To start the training process, I divide the reviews randomly in 4:1 ratio for a train-validation split to evaluate the training process.

Then the train movie reviews have pretty high standard deviation in length so we select those reviews that fall within two standard deviations of the mean in terms of length so as to remove some outliers. This doesn't discard many in any case. 

The next step is to convert the labels from categorical strings i.e. horror, comedy etc. to integer values. This is done with a simple dictionary but it's important that we retain this map even at inference time so I persistently store the same. 

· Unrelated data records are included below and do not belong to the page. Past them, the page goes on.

(** * EduHireNexus: moderation and application workflow

    A shallow embedding of the two back ends of the repository and of the
    browser-side search:

    - [Mem]: the in-memory store [MemStorage] of [server/storage.ts]
      together with the Express handlers that drive it (routes file);
    - [Fn]: the callable Cloud Functions over Firestore
      ([approveEmployerUpgrade], [createJob], [approveJob], [applyToJob],
      [expireJobs], [updateApplicationStatus]) and the admin service
      [deleteUser];
    - [Client]: the browser-side [searchJobs] built on a Firestore query.

    Conventions.  A Firestore [Timestamp], and a JavaScript [Date] that
    the code itself creates with [new Date()], is its number of
    milliseconds since the epoch, a [Z].  The deadline of a job in
    [MemStorage] comes from [new Date(str)] on a string of the request and
    can be [Invalid Date]: it is a [JsDate].
    JavaScript numbers holding counters and salaries are integers in [Z].
    [new Date()] and [serverTimestamp()] read a clock that is passed to
    every operation as [now].  Identifiers produced by [randomUUID()] and
    by Firestore's [add] are passed in by the caller of the model.
    Sending e-mail never throws in the source ([sendEmail] catches and
    returns a boolean) and does not touch the store: it is left out.
    An Express handler awaits nothing but the methods of [MemStorage],
    which resolve at once, and is served as one step.  A Cloud Function
    awaits Firestore at every read and write; [applyToJob] and
    [requestEmployerUpgrade], which look for a document and then add one
    without a transaction, are split between the two, and other calls
    can run in between ([Fn.running]). *)

From Stdlib Require Import ZArith String Ascii List Lia Bool Sorted Permutation.
From stdpp Require Import base gmap strings list fin_maps.

Local Open Scope string_scope.
Local Open Scope list_scope.
Local Open Scope Z_scope.

(** ** JavaScript helpers *)

(** [x || d] on an optional number: [undefined] and [0] both give [d]. *)
Definition num_or (x : option Z) (d : Z) : Z :=
  match x with
  | Some n => if n =? 0 then d else n
  | None => d
  end.

(** Truthiness of an optional string: [undefined] and [""] are falsy. *)
Definition truthy (x : option string) : bool :=
  match x with
  | Some s => negb (String.eqb s "")
  | None => false
  end.
(** An entry [conjunction] sets is kept unless [extra_info] has the key. *)
Lemma od_get_result_pairs (key : string) (v : Info.scalar) (image_name comp_name : string)
    (extra_info : list (string * Info.scalar)) :
  key ∉ extra_info.*1 →
  Info.od_get key (rev [("based on", Info.SStr image_name);
                        ("criterion", Info.SStr comp_name)]) = Some v →
  Info.od_get key (Info.od_of_pairs (result_pairs image_name comp_name extra_info)) = Some v.
Proof.
  intros Hkey Hbase. unfold Info.od_of_pairs, result_pairs.
  rewrite InfoExtras.od_get_fold, rev_app_distr, od_get_app_list.
  assert (Info.od_get key (rev extra_info) = None) as ->.
  { apply InfoExtras.od_get_None_keys. intros ([k w] & -> & Hin)%list_elem_of_fmap.
    apply Hkey, list_elem_of_fmap. exists (k, w). split; [done |].
    by apply list_elem_of_In, in_rev, list_elem_of_In. }
  by rewrite Hbase.
Qed.

(** The name [conjunction] gives the [Info] of its result. *)
Definition label (expression : option string) (image_name comp_name : string)
    (inf : Info.t) : Info.t :=
  match truthy expression with
  | Some e =>
      Info.set_name (strip punctuation (NsInfoFacts.first_field " " e)
                       +:+ "_" +:+ image_name +:+ comp_name) inf
  | None => inf
  end.
(** * The map screen of lycoris-mobile

    A shallow embedding of the [MapScreen] component
    (src/screens/DocsScreen.tsx): the pure longitude/latitude helpers, the
    camera and its persistence, the viewport marker query coordinator, the
    native location arbiter and the submit step of the draft workflow.

    Conventions.

    - A JavaScript [number] that passed [Number.isFinite] is a rational
      ([Q]), the exact value of the double.  [%], [Math.min], [Math.max] and
      [Math.abs] of doubles are doubles and are the exact operations.  The
      longitude arithmetic of the screen ([normalizeLng], the wrap of
      [__rnSetView], the span of the reported edges) rounds as binary64
      does: [fl] is rounding to the nearest double, ties to even, and a
      difference beyond the largest double is an infinity.  Nothing else
      in the screen rounds: the other sums and products are on small
      integers, and [Math.round] is defined on the exact value.
      Values that are read from a message or from storage and may be [NaN]
      or infinite have type [number].  Module [Binary64] evaluates the
      longitude arithmetic on primitive floats, as a second reading of the
      same lines.
    - React state and refs of the component are the fields of one record,
      [Screen]; what the component asks of the outside world (HTTP requests,
      the OS location call, scripts injected in the web view, storage
      writes) is appended to its [effects] log.
    - An [async] function is cut at its [await]s: the part that runs when it
      is called, and the part that runs when the awaited promise settles,
      on the state the screen has by then. *)

From Stdlib Require Import ZArith QArith Qround Qabs Qpower Lqa Lia List String Bool.
From Stdlib Require Import SetoidList.
From Stdlib Require Import PrimFloat SpecFloat FloatOps.
Import ListNotations.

Looking at the plots, a vast number of words within them are names of people/places and these add a lot of different words to the vocabulary but don't necessarily convey much additional information. In lieu of this, I use nltk to identify proper nouns within them i.e. POS tag == NNP or NNPS, and then replace all of these with a single NNP token. (I validated with and without this modification and noticed an improvement). This could potentially lose some information but the goal is to build a robust classifier so perhaps it is not so best to learn from such proper nouns because they can lead to some spurious correlations in classification. 

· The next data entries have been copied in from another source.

Lemma InsertAfter_inserts_after_pos_witness :
  ∃ m' s' it,
    InsertAfter IntList.nothrow false IntList.bump_new 1 (Iterator (node_at 16)) 9 (IntList.mem_1234 tt) = Ret it m'
    ∧ it = Iterator (node_at 97)
    ∧ models m'
        (<[1%positive := [(16, 1); (97, 9); (32, 2); (48, 3); (64, 4)]]> (abstraction (IntList.mem_1234 tt)))
    ∧ objs m' !! 1%positive = Some s' ∧ size_ s' = 4 + 1
    ∧ operator_deref it m' = Ret 9 m'
    ∧ operator_incr (Iterator (node_at 16)) m' = Ret it m'
    ∧ world m' = tt.
Proof.
  apply (InsertAfter_inserts_after_pos IntList.nothrow false IntList.bump_new bump_new_fresh (IntList.mem_1234 tt) (abstraction (IntList.mem_1234 tt)) 1
           [(16, 1)] [(32, 2); (48, 3); (64, 4)] 9 97 tt 9 (mkList (mkNode 0 (node_at 16)) 4)).
  - apply mem_1234_models.
  - vm_compute. reflexivity.
  - reflexivity.
  - vm_compute. reflexivity.
  - reflexivity.
Defined.

Lemma InsertAfter_then_EraseAfter_witness :
  ∃ m1 it m2,
    InsertAfter IntList.nothrow false IntList.bump_new 1 (Iterator (node_at 16)) 9 (IntList.mem_1234 tt) = Ret it m1
    ∧ EraseAfter false 1 (Iterator (node_at 16)) m1
      = Ret (Iterator (node_at 32)) m2
    ∧ models m2 (abstraction (IntList.mem_1234 tt))
    ∧ is_list m2 1 [(16, 1); (32, 2); (48, 3); (64, 4)].
Proof.
  apply (InsertAfter_then_EraseAfter IntList.nothrow false IntList.bump_new bump_new_fresh (IntList.mem_1234 tt) (abstraction (IntList.mem_1234 tt)) 1
           [(16, 1)] [(32, 2); (48, 3); (64, 4)] 9 97 tt 9).
  - apply mem_1234_models.
  - vm_compute. reflexivity.
  - vm_compute. reflexivity.
  - reflexivity.
Defined.

Lemma PushFront_throw_unchanged_witness :
  (IntList.bump_new (IntList.mem_1234 O) = None → PushFront IntList.countdown IntList.bump_new 1 9 (IntList.mem_1234 O) = Throw (IntList.mem_1234 O))
  ∧ (∀ a w, IntList.bump_new (IntList.mem_1234 O) = Some a → IntList.countdown (world (IntList.mem_1234 O)) 9 = (w, None) →
            PushFront IntList.countdown IntList.bump_new 1 9 (IntList.mem_1234 O)
            = Throw (mkMem (heap (IntList.mem_1234 O)) (objs (IntList.mem_1234 O)) w))
  ∧ (∀ m', PushFront IntList.countdown IntList.bump_new 1 9 (IntList.mem_1234 O) = Throw m' →
           heap m' = heap (IntList.mem_1234 O) ∧ objs m' = objs (IntList.mem_1234 O) ∧ is_list m' 1 [(16, 1); (32, 2); (48, 3); (64, 4)]).
Proof.
  apply (PushFront_throw_unchanged IntList.countdown IntList.bump_new (IntList.mem_1234 O) 1 [(16, 1); (32, 2); (48, 3); (64, 4)] 9).
  apply mem_1234_list1.
Defined.

Lemma PopFront_removes_first_witness :
  ∃ m' s',
    PopFront false 1 (IntList.mem_1234 tt) = Ret tt m'
    ∧ models m' (<[1%positive := [(32, 2); (48, 3); (64, 4)]]> (abstraction (IntList.mem_1234 tt)))
    ∧ objs m' !! 1%positive = Some s' ∧ size_ s' = 4 - 1
    ∧ begin 1 m' = Ret (Iterator (node_at 32)) m'
    ∧ heap m' = delete 16 (heap (IntList.mem_1234 tt)).
Proof.
  apply (PopFront_removes_first false (IntList.mem_1234 tt) (abstraction (IntList.mem_1234 tt)) 1 16 1
           [(32, 2); (48, 3); (64, 4)] (mkList (mkNode 0 (node_at 16)) 4)).
  - apply mem_1234_models.
  - vm_compute. reflexivity.
  - reflexivity.
Defined.


Lemma positions_out_of_contract_witness :
  EraseAfter true 1 (Iterator (node_at 64)) (IntList.mem_1234 tt) = UB
  ∧ InsertAfter IntList.nothrow true IntList.bump_new 1 (Iterator nullptr) 9
      (IntList.mem_1234 tt) = UB
  ∧ EraseAfter true 1 (Iterator nullptr) (IntList.mem_1234 tt) = UB.
Proof.
  apply (positions_out_of_contract IntList.nothrow true IntList.bump_new
           (IntList.mem_1234 tt) 1 [(16, 1); (32, 2); (48, 3); (64, 4)] 9).
  apply mem_1234_list1.
Defined.

Lemma Clear_empties_and_releases_witness :
  ∃ m',
    Clear false 5 1 (IntList.mem_1234 tt) = Ret tt m'
    ∧ models m' (<[1%positive := []]> (abstraction (IntList.mem_1234 tt)))
    ∧ GetSize 1 m' = Ret 0 m'
    ∧ IsEmpty 1 m' = Ret true m'
    ∧ (∀ a, heap m' !! a
            = if decide (a ∈ [(16, 1); (32, 2); (48, 3); (64, 4)].*1) then None else heap (IntList.mem_1234 tt) !! a)
    ∧ Clear false 5 1 m' = Ret tt m'.
Proof.
  apply (Clear_empties_and_releases false (IntList.mem_1234 tt) (abstraction (IntList.mem_1234 tt)) 1 [(16, 1); (32, 2); (48, 3); (64, 4)] 5).
  - apply mem_1234_models.
  - vm_compute. reflexivity.
  - simpl. lia.
Defined.

Lemma swap_exchanges_witness :
  ∃ m' m'',
    swap 1 2 (IntList.mem_1234 tt) = Ret tt m'
    ∧ swap_nonmember 1 2 (IntList.mem_1234 tt) = Ret tt m'
    ∧ heap m' = heap (IntList.mem_1234 tt)
    ∧ models m' (<[1%positive := [(80, 7); (96, 8)]]> (<[2%positive := [(16, 1); (32, 2); (48, 3); (64, 4)]]> (abstraction (IntList.mem_1234 tt))))
    ∧ is_list m' 1 [(80, 7); (96, 8)] ∧ is_list m' 2 [(16, 1); (32, 2); (48, 3); (64, 4)]
    ∧ swap 1 2 m' = Ret tt m''
    ∧ heap m'' = heap (IntList.mem_1234 tt)
    ∧ models m'' (abstraction (IntList.mem_1234 tt)).
Proof.
  apply (swap_exchanges (IntList.mem_1234 tt) (abstraction (IntList.mem_1234 tt)) 1 2 [(16, 1); (32, 2); (48, 3); (64, 4)] [(80, 7); (96, 8)]).
  - apply mem_1234_models.
  - vm_compute. reflexivity.
  - vm_compute. reflexivity.
Defined.

Lemma default_constructor_makes_empty_witness :
  ∃ m',
    SingleLinkedList_default 0 3 (IntList.mem_1234 tt) = Ret tt m'
    ∧ heap m' = heap (IntList.mem_1234 tt)
    ∧ models m' (<[3%positive := []]> (abstraction (IntList.mem_1234 tt)))
    ∧ GetSize 3 m' = Ret 0 m'
    ∧ IsEmpty 3 m' = Ret true m'
    ∧ begin 3 m' = Ret (Iterator nullptr) m'.
Proof.
  apply (default_constructor_makes_empty 0 (IntList.mem_1234 tt) (abstraction (IntList.mem_1234 tt)) 3).
  - apply mem_1234_models.
  - reflexivity.
Defined.

Lemma initializer_list_constructor_witness :
  ends_with
    (SingleLinkedList_init 0 IntList.nothrow false IntList.first_fit IntList.bump_obj 6 3 [3; 14; 15; 92; 6] (IntList.mem_1234 tt))
    (λ _ m', ∃ c, models m' (<[3%positive := c]> (abstraction (IntList.mem_1234 tt)))
                  ∧ c.*2 = [3; 14; 15; 92; 6]
                  ∧ GetSize 3 m'
                    = Ret (Z.of_nat (length [3; 14; 15; 92; 6])) m')
    (λ m', models m' (abstraction (IntList.mem_1234 tt)) ∧ objs m' !! 3%positive = None)
  ∧ ∃ m',
      SingleLinkedList_init 0 IntList.nothrow false IntList.first_fit
        IntList.bump_obj 6 3 [3; 14; 15; 92; 6] (IntList.mem_1234 tt)
      = Ret tt m'
      ∧ ∃ c, models m' (<[3%positive := c]> (abstraction (IntList.mem_1234 tt)))
             ∧ c.*2 = [3; 14; 15; 92; 6]
             ∧ GetSize 3 m'
               = Ret (Z.of_nat (length [3; 14; 15; 92; 6])) m'.
Proof.
  destruct (initializer_list_constructor 0 IntList.nothrow false
              IntList.first_fit IntList.bump_obj first_fit_fresh
              bump_obj_fresh 6 (IntList.mem_1234 tt)
              (abstraction (IntList.mem_1234 tt)) 3 [3; 14; 15; 92; 6])
    as (Hends & Hcompletes).
  - apply nothrow_faithful.
  - apply mem_1234_models.
  - reflexivity.
  - simpl. lia.
  - split; [exact Hends|].
    apply (Hcompletes 11%nat).
    + by apply first_fit_succeeds.
    + vm_compute. lia.
    + apply nothrow_succeeds.
Defined.

Lemma copy_constructor_deep_copy_witness :
  ends_with (SingleLinkedList_copy 0 IntList.nothrow false IntList.first_fit IntList.bump_obj 5 3 1 (IntList.mem_1234 tt))
    (λ _ m', ∃ c m'',
       models m' (<[3%positive := c]> (abstraction (IntList.mem_1234 tt)))
       ∧ c.*2 = [(16, 1); (32, 2); (48, 3); (64, 4)].*2
       ∧ (∀ a, a ∈ c.*1 → a ∉ [(16, 1); (32, 2); (48, 3); (64, 4)].*1)
       ∧ is_list m' 1 [(16, 1); (32, 2); (48, 3); (64, 4)]
       ∧ Clear false 5 3 m' = Ret tt m''
       ∧ is_list m'' 1 [(16, 1); (32, 2); (48, 3); (64, 4)])
    (λ m', models m' (abstraction (IntList.mem_1234 tt)) ∧ objs m' !! 3%positive = None)
  ∧ ∃ m',
      SingleLinkedList_copy 0 IntList.nothrow false IntList.first_fit
        IntList.bump_obj 5 3 1 (IntList.mem_1234 tt) = Ret tt m'
      ∧ ∃ c m'',
          models m' (<[3%positive := c]> (abstraction (IntList.mem_1234 tt)))
          ∧ c.*2 = [(16, 1); (32, 2); (48, 3); (64, 4)].*2
          ∧ (∀ a, a ∈ c.*1 → a ∉ [(16, 1); (32, 2); (48, 3); (64, 4)].*1)
          ∧ is_list m' 1 [(16, 1); (32, 2); (48, 3); (64, 4)]
          ∧ Clear false 5 3 m' = Ret tt m''
          ∧ is_list m'' 1 [(16, 1); (32, 2); (48, 3); (64, 4)].
Proof.
  destruct (copy_constructor_deep_copy 0 IntList.nothrow false
              IntList.first_fit IntList.bump_obj first_fit_fresh
              bump_obj_fresh 5 (IntList.mem_1234 tt)
              (abstraction (IntList.mem_1234 tt)) 3 1
              [(16, 1); (32, 2); (48, 3); (64, 4)])
    as (Hends & Hcompletes).
  - apply nothrow_faithful.
  - apply mem_1234_models.
  - reflexivity.
  - vm_compute. reflexivity.
  - simpl. lia.
  - split; [exact Hends|].
    apply (Hcompletes 10%nat).
    + by apply first_fit_succeeds.
    + vm_compute. lia.
    + apply nothrow_succeeds.
Defined.

Lemma destructor_releases_nodes_witness :
  ∃ m',
    SingleLinkedList_destroy false 5 1 (IntList.mem_1234 tt) = Ret tt m'
    ∧ models m' (delete 1%positive (abstraction (IntList.mem_1234 tt)))
    ∧ objs m' !! 1%positive = None
    ∧ ∀ a, heap m' !! a
           = if decide (a ∈ [(16, 1); (32, 2); (48, 3); (64, 4)].*1) then None else heap (IntList.mem_1234 tt) !! a.
Proof.
  apply (destructor_releases_nodes false (IntList.mem_1234 tt) (abstraction (IntList.mem_1234 tt)) 1 [(16, 1); (32, 2); (48, 3); (64, 4)] 5).
  - apply mem_1234_models.
  - vm_compute. reflexivity.
  - simpl. lia.
Defined.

The next step is to tokenize and filter out stopwords as we had done in the lab. Again NLTK helps here. I also filter out the NNP token here because it is clearly the most common token. 

I experimented with porter stemming/lemmatization but it didn't obtain an improvement and since we only have ~10^5 examples we can train without this step. 

Once we have this, we can move on to vectorization. As we had done in the lab I try out three approaches: binary, bag of words and tfidf. For this I used a sparse matrix setup similar to the lab. 

For classification from these features, I try out multiple models from logistic regression, SVM, Random forest and the Gaussian Naive Bayes and the Gaussian NB was the one that obtained the highest validation accuracy/F1 score so I chose to proceed with this. For each I experimented with a few variations in parameters using the validation set and ultimately went with GNB.

Interestingly, the bag of words representation obtained the best performance while tfidf was unable to classify the two minority classes well and the binary approach could not match the bow in performance. 

We persistently store both the models as well as vectorizers needed to perform classification so that it can be used in inference.

### Inference

At inference time, we accept a list of strings and labels. First we load the dictionary map for labels from the persistent storage and encode the labels appropriately. Then first we tokenize and remove stopwords/NNP tokens as we had in the train phase. Then we load the persistently stored vectorizers from the train phase to convert the tokens to the vectorized representations. The models are loaded as well and classification is performed to obtain the predictions as a simple array.